MS050 - Coupling computational fluid dynamics with machine learning

Organized by: E. Ferrer (Universidad Politécnica de Madrid, Spain), S. LE CLAINCHE (Universidad Politécnica de Madrid, Spain) and A. Beck (University of Stuttgart, Germany)
Keywords: high order methods, Machine Learning, Neural Networks, reduced order models, Reinforcement Learning
The coupling of numerical simulations for fluid dynamics with machine learning techniques, such as neural networks, reinforcement learning, autoencoders, etc. is emerging as a powerful approach for enhancing the accuracy and efficiency of computational fluid dynamics (CFD) simulations [1]. This integration leverages the strengths of both disciplines to tackle complex fluid flow problems that are difficult to solve using traditional computational methods alone. Neural networks (and variants such as CNN, LSTM, GANs, etc.), with their ability to learn complex patterns and relationships, have been successfully employed to approximate fluid flows, model turbulence and accelerate CFD applications (e.g., [2]).
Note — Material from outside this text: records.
(* ===== verification/App.v ===== *)
(** Putting the service together: [internal/app/build.go], with the token sources of
    [internal/infrastructure/oauth] and the authenticators of
    [internal/delivery/imap/auth.go] it chooses between.

    [Build] runs in a state that knows whether the database handle is open, on top of
    the service's world.  What opening and migrating the database come to ([Schema]) and
    what the checklist directory holds are arguments. *)
From Stdlib Require Import ZArith.
From stdpp Require Import base list strings gmap.
From S2P Require Import Prelude GoStrings GoValues Submission Checklist Reply TextUtil Classifier Extract ChecklistStore Tables World Repository OutboxRepo Config Service Ingest Delivery Sweeps Smtp Retry SmtpSend Translate Llm Imap Poller Health.

Open Scope Z_scope.

(** ** Token sources *)

Definition googleAuthURL : string := "https://accounts.google.com/o/oauth2/auth".
Definition googleTokenURL : string := "https://oauth2.googleapis.com/token".
Definition googleMailScope : string := "https://mail.google.com/".
Definition microsoftScope : string := "https://outlook.office365.com/.default".
Definition microsoftTokenURL (tenant : string) : string :=
  "https://login.microsoftonline.com/" +:+ tenant +:+ "/oauth2/v2.0/token".

(** The configurations of [golang.org/x/oauth2] the program makes. *)
Inductive oauth_grant : Type :=
| ClientCredentials (clientID clientSecret tokenURL : string) (scopes : list string)
| StoredRefreshToken (clientID clientSecret authURL tokenURL : string) (scopes : list string) (refresh : string).

Record reuseSource : Type := mkReuseSource { rs_provider : string; rs_src : oauth_grant }.

Section app.
Context {L : GoLib} {E : Env}.

Definition NewTokenSource (cfg : OAuthConfig) : result reuseSource :=
  let provider := ToLower cfg.(oauth_Provider) in
  if bool_decide (provider = OAuthProviderMicrosoft) then
    Ok (mkReuseSource OAuthProviderMicrosoft
          (ClientCredentials cfg.(oauth_ClientID) cfg.(oauth_ClientSecret)
             (microsoftTokenURL cfg.(oauth_TenantID)) [microsoftScope]))
  else if bool_decide (provider = OAuthProviderGoogle) then
    Ok (mkReuseSource OAuthProviderGoogle
          (StoredRefreshToken cfg.(oauth_ClientID) cfg.(oauth_ClientSecret) googleAuthURL googleTokenURL
             [googleMailScope] cfg.(oauth_RefreshToken)))
  else Err (ErrNew ("oauth: unknown provider " +:+ cfg.(oauth_Provider))).

(** What [golang.org/x/oauth2] answers for a grant. *)
Context (fetch : oauth_grant → nat → token_error + string).

Definition source_token (ts : reuseSource) : M string := Token ts.(rs_provider) (fetch ts.(rs_src)).

(** ** Logging into IMAP *)

(** The command an [Authenticator] gives the server. *)
Inductive imap_login : Type :=
| ImapLogin (username password : string)
| ImapAuthenticate (mechanism initial : string).

Definition Authenticator : Type := M imap_login.

Definition PasswordAuth (username password : string) : Authenticator := mret (ImapLogin username password).

(** A fresh token for every connection; its payload is [xoauth2Client.Start]'s. *)
Definition imap_XOAUTH2Auth (user : string) (ts : reuseSource) : Authenticator :=
  token ← source_token ts; mret (ImapAuthenticate "XOAUTH2" (XOAUTH2Payload user token)).

(** ** Senders *)

Inductive Sender : Type := SenderSMTP (s : SMTPSender) | SenderLog.

Definition Sender_Name (s : Sender) : string := match s with SenderSMTP _ => "smtp" | SenderLog => "log" end.

Definition SendThreadedReply {MM : MimeLib} {N : NetEnv} {S : SmtpServer} (s : Sender) (r : Reply) : M string :=
  match s with SenderSMTP smtp => smtp_SendThreadedReply smtp r | SenderLog => log_SendThreadedReply r end.

Definition chooseSender (cfg : Config) (tokenSource : option reuseSource) : result Sender :=
  let auth := (λ ts, XOAUTH2Auth cfg.(cfg_Mail).(mail_OAuth).(oauth_User) (source_token ts)) <$> tokenSource in
  let smtp := SenderSMTP (mkSMTPSender cfg.(cfg_SMTP) auth cfg.(cfg_Retry).(rty_Attempts) (BaseDelay cfg.(cfg_Retry))) in
  let provider := ToLower cfg.(cfg_Outbound).(out_Provider) in
  if bool_decide (provider = "smtp") then
    if SMTP_Configured cfg.(cfg_SMTP) then Ok smtp
    else Err (ErrNew "OUTBOUND_PROVIDER=smtp but SMTP is not configured: set SMTP_HOST and SMTP_FROM_ADDRESS")
  else if bool_decide (provider = "log") then Ok SenderLog
  else if bool_decide (provider = "") then
    if SMTP_Configured cfg.(cfg_SMTP) then Ok smtp
    else Err (ErrNew "no outbound provider configured: set SMTP_*, or OUTBOUND_PROVIDER=log to send nothing")
  else Err (ErrNew ("unknown outbound provider " +:+ cfg.(cfg_Outbound).(out_Provider) +:+ " (want smtp|log)")).

(** ** Extractors *)

Definition buildExtractors {R : DocReaders} : gmap string TextExtractor :=
  let ext (f : string → result string) : TextExtractor := λ data, Some (f data) in
  list_to_map
    [("application/pdf", ext PDF_Extract); ("application/x-pdf", ext PDF_Extract);
     ("application/vnd.openxmlformats-officedocument.wordprocessingml.document", ext DOCX_Extract);
     ("application/vnd.openxmlformats-officedocument.spreadsheetml.sheet", ext XLSX_Extract);
     ("text/csv", ext CSV_Extract); ("application/csv", ext CSV_Extract)].

(** ** Configuration at startup *)

Definition resolveDeprecatedConfig (c : Config) : Config :=
  let i := c.(cfg_IMAP) in
  let i' := if bool_decide (i.(imap_CompleteLabel) = "") then i
            else mkIMAPConfig i.(imap_Host) i.(imap_Port) i.(imap_Username) i.(imap_Password) i.(imap_Mailbox)
                   i.(imap_PollIntervalSeconds) i.(imap_MaxMessageMB) i.(imap_FileByStatus) i.(imap_FolderPrefix)
                   i.(imap_CompleteLabel) i.(imap_FolderAwaiting) i.(imap_FolderEscalated)
                   i.(imap_FolderUnknownPolicy) i.(imap_FolderHold) i.(imap_HoldScanLimit) i.(imap_IgnoreBefore)
                   i.(imap_PollMaxAttempts) i.(imap_PollTimeoutSeconds) i.(imap_CompleteLabel) in
  let d := c.(cfg_Digest) in
  let d' := mkDigestConfig
    (if d.(dig_LegacyIntervalHours) =? 0 then d.(dig_IntervalHours) else d.(dig_LegacyIntervalHours))
    (if bool_decide (d.(dig_LegacyRecipient) = "") then d.(dig_Recipient) else d.(dig_LegacyRecipient))
    d.(dig_MaxRows) d.(dig_LegacyIntervalHours) d.(dig_LegacyRecipient) in
  mkConfig c.(cfg_Service) c.(cfg_HTTP) c.(cfg_Database) c.(cfg_Log) i' c.(cfg_SMTP) c.(cfg_Mail)
    c.(cfg_Outbound) c.(cfg_Anthropic) c.(cfg_Classifier) c.(cfg_Document) c.(cfg_Checklists)
    c.(cfg_Escalation) d' c.(cfg_Retry) c.(cfg_Reply) c.(cfg_Threading) c.(cfg_Retention).

Definition anyChecklistDigestRecipient (st : Store) : bool :=
  existsb (λ c, negb (bool_decide (c.(cl_Escalation).(ep_DigestRecipient) = ""))) st.(store_All).

(** The gaps, in the order they are logged. *)
Inductive startup_gap : Type :=
| NoDigestRecipient | NoChecklists | NoLLMKey | LogProvider | RepliesDisabled | NoDigestInterval
| NoRetention | NoMessageCap.

Definition warnStartupGaps (cfg : Config) (st : Store) (senderName : string) : list startup_gap :=
  let warn (b : bool) (g : startup_gap) := if b then [g] else [] in
  warn (bool_decide (cfg.(cfg_Digest).(dig_Recipient) = "") && negb (anyChecklistDigestRecipient st)) NoDigestRecipient ++
  warn (bool_decide (st.(store_All) = [])) NoChecklists ++
  warn (bool_decide (cfg.(cfg_Anthropic).(llm_APIKey) = "")) NoLLMKey ++
  warn (bool_decide (senderName = "log")) LogProvider ++
  warn (bool_decide (cfg.(cfg_Reply).(rpl_RepliesEnabled) = Some false)) RepliesDisabled ++
  warn (cfg.(cfg_Digest).(dig_IntervalHours) <=? 0) NoDigestInterval ++
  warn (cfg.(cfg_Retention).(ret_IntervalHours) <=? 0) NoRetention ++
  warn (cfg.(cfg_IMAP).(imap_MaxMessageMB) =? 0) NoMessageCap.

(** ** Build *)

(** The world and whether the database handle is open. *)
Definition B (A : Type) : Type := World * bool → result A * (World * bool).

#[local] Instance B_ret : MRet B := λ A a s, (Ok a, s).
#[local] Instance B_bind : MBind B := λ A B' f m s,
  match m s with (Ok a, s') => f a s' | (Err e, s') => (Err e, s') end.

Definition lift {A} (m : M A) : B A := λ '(w, h), let '(r, w') := m w in (r, (w', h)).
Definition db_Close : B unit := λ '(w, _), (Ok (), (w, false)).

(** [if err != nil { _ = db.Close(); return nil, err }] *)
Definition or_close {A} (r : result A) : B A :=
  λ s, match r with Ok a => (Ok a, s) | Err e => (Err e, (db_Close s).2) end.

(** [opened] and [migrated] are what [database.Open] and [database.Migrate] come to. *)
Definition openDB (opened migrated : result unit) : B unit := λ '(w, h),
  match opened with
  | Err e => (Err e, (w, h))
  | Ok _ => or_close migrated (w, true)
  end.

Record BuiltApp : Type := mkBuiltApp {
  ba_Service : Service;
  ba_Sender : Sender;
  ba_imapAuth : Authenticator;
  ba_Poller : option Poller;
  ba_Health : HealthHandler;
  ba_Gaps : list startup_gap }.

Section build.
Context {R : DocReaders} {J : JsonLib} {N : NetEnv} {Srv : LlmServer} (parse : string → result rawChecklist).

Definition Build (cfg : Config) (opened migrated : result unit) (checklist_dir : list DirEntry) : B BuiltApp :=
  let cfg := resolveDeprecatedConfig cfg in
  openDB opened migrated ≫= λ _,
  or_close (match NewYAMLStore parse checklist_dir with
            | Ok s => Ok (yaml_store s)
            | Err e => Err (ErrWrap "load checklists" e)
            end) ≫= λ checklists,
  let llm := if bool_decide (cfg.(cfg_Anthropic).(llm_APIKey) = "") then None
             else Some (anthropic_client (NewAnthropicClient cfg.(cfg_Anthropic) true
                          cfg.(cfg_Retry).(rty_Attempts) (BaseDelay cfg.(cfg_Retry)))) in
  or_close (if OAuthEnabled cfg.(cfg_Mail)
            then match NewTokenSource cfg.(cfg_Mail).(mail_OAuth) with Ok ts => Ok (Some ts) | Err e => Err e end
            else Ok None) ≫= λ tokenSource,
  or_close (chooseSender cfg tokenSource) ≫= λ sender,
  let svc := NewSubmissionsService cfg checklists buildExtractors llm (Sender_Name sender) in
  let imapAuth := match tokenSource with
                  | Some ts => imap_XOAUTH2Auth cfg.(cfg_Mail).(mail_OAuth).(oauth_User) ts
                  | None => PasswordAuth cfg.(cfg_IMAP).(imap_Username) cfg.(cfg_IMAP).(imap_Password)
                  end in
  (if IMAPConfigured cfg then lift (NewPoller cfg.(cfg_IMAP)) ≫= λ p, mret (Some p) else mret None) ≫= λ poller,
  let gaps := warnStartupGaps cfg checklists (Sender_Name sender) in
  let health := mkHealthHandler ((λ _, poller_status) <$> poller) (PollStaleAfter cfg) in
  mret (mkBuiltApp svc sender imapAuth poller health gaps).
End build.

(** ** Run *)

(** What a run of the process does, in order. *)
Inductive life_event : Type :=
| OpenedLog | BuiltService | Listening (port : Z) | StartedWorkers (poller : bool) | CancelledContext
| StoppedServer | WaitedForWorkers (within : duration) (all_stopped : bool) | DrainedReplies | ClosedDatabase | ClosedLog.

(** How the world answers a run: a fatal error of [ListenAndServe], and whether the
    workers stop in time.  Without the error the context ends on a signal. *)
Record life : Type := mkLife { lf_listen : option error; lf_workersStop : bool }.

(** [awaitShutdownAndStop]: the server, then the workers, then the replies. *)
Definition awaitShutdownAndStop (cfg : Config) (l : life) : list life_event :=
  [CancelledContext; StoppedServer; WaitedForWorkers (ShutdownTimeout cfg.(cfg_HTTP)) l.(lf_workersStop); DrainedReplies].

(** [Run] after its deferred calls; [build] has closed the database when it fails. *)
Definition Run (load : result Config) (log : result unit) (migrateOnly : bool)
    (build : Config → result BuiltApp) (l : life) : result unit * list life_event :=
  match load with
  | Err e => (Err (ErrWrap "load config" e), [])
  | Ok cfg =>
    match log with
    | Err e => (Err (ErrWrap "setup logger" e), [])
    | Ok _ =>
      match build cfg with
      | Err e => (Err e, [OpenedLog; ClosedLog])
      | Ok built =>
        if migrateOnly then (Ok (), [OpenedLog; BuiltService; DrainedReplies; ClosedDatabase; ClosedLog])
        else
          (match l.(lf_listen) with Some e => Err (ErrWrap "http server failed" e) | None => Ok () end,
           [OpenedLog; BuiltService; Listening cfg.(cfg_HTTP).(http_Port);
            StartedWorkers (match built.(ba_Poller) with Some _ => true | None => false end)] ++
           awaitShutdownAndStop cfg l ++ [ClosedDatabase; ClosedLog])
      end
    end
  end.
End app.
Reinforcement learning, on the other hand, offers a unique framework for optimizing control strategies in fluid dynamics. Through trial and error interactions with simulated environments, reinforcement learning agents can learn optimal policies that govern fluid flow behaviors, leading to improved turbulence models [3] or new flow control paradigms [4]. This dynamic approach has the potential to revolutionize engineering design processes and enhance the performance of flow applications. Finally, autoencoders [5,6] have been employed in the context of fluid dynamics to extract meaningful low-dimensional representations of high-dimensional flow data. By encoding and decoding fluid flow variables, autoencoders can effectively compress and reconstruct flow fields, facilitating efficient data analysis, dimensionality reduction, and anomaly detection. Such techniques enable rapid exploration of large datasets, identification of flow features, and the development of reduced-order models for real-time simulations. This mini-symposium highlights the growing importance and potential of coupling numerical simulations for fluid dynamics with machine learning techniques. The synergy between these fields promises advancements in fluid flow understanding, optimization of flow control systems, and the development of more efficient and accurate computational methods. This mini-symposium will offer a venue for sharing leading edge research into the technical, methodological and theoretical aspects of coupling machine learning and CFD.